— The records —
- Opening Delimiter -
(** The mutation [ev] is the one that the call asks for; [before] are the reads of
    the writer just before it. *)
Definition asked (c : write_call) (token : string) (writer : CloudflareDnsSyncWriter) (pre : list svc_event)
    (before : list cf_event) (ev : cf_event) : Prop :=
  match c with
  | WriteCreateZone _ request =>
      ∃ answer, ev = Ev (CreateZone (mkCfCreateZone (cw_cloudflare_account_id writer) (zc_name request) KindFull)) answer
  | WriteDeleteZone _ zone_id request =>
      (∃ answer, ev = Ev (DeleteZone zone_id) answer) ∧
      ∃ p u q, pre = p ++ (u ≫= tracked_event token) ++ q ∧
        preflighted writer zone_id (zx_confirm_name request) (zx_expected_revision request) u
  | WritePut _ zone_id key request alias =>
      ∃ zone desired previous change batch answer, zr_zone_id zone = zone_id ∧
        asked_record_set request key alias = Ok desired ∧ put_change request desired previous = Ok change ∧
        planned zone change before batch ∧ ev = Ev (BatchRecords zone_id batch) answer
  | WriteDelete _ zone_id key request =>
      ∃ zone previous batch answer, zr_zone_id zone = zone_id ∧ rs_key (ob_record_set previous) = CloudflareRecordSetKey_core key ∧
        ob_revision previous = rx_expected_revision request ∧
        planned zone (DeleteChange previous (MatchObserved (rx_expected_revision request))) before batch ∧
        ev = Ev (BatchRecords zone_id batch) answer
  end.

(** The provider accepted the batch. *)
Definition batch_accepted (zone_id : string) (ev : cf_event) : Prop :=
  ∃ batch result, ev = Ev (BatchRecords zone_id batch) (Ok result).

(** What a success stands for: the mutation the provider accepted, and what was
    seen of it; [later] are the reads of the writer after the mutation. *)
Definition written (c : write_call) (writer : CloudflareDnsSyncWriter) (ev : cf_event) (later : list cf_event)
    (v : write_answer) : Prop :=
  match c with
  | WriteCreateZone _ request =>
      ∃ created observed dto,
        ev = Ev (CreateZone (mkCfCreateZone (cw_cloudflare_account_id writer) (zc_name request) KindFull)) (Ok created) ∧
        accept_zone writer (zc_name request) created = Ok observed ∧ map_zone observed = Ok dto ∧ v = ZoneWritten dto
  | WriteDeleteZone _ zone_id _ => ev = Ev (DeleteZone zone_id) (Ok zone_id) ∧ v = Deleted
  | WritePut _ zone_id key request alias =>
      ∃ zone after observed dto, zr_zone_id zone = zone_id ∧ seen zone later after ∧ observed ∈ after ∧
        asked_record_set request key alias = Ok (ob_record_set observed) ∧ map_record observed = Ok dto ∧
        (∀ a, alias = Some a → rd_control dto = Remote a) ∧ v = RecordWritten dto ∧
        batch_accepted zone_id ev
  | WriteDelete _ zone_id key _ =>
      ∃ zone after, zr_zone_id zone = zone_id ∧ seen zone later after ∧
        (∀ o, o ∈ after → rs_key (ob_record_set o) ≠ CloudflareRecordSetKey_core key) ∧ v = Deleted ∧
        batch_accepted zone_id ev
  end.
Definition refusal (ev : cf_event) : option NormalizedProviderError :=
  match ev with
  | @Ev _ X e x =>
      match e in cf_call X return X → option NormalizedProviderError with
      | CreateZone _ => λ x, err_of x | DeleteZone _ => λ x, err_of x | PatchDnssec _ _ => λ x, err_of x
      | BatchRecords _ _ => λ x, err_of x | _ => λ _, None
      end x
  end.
- Closing Delimiter -
— Prompt —
Reproduce, exactly as they stand in the data above, the lines from the one that holds "preflighted writer zone_id" to the one that holds "key request =>", inclusive.

— Task solution —
        preflighted writer zone_id (zx_confirm_name request) (zx_expected_revision request) u
  | WritePut _ zone_id key request alias =>
      ∃ zone desired previous change batch answer, zr_zone_id zone = zone_id ∧
        asked_record_set request key alias = Ok desired ∧ put_change request desired previous = Ok change ∧
        planned zone change before batch ∧ ev = Ev (BatchRecords zone_id batch) answer
  | WriteDelete _ zone_id key request =>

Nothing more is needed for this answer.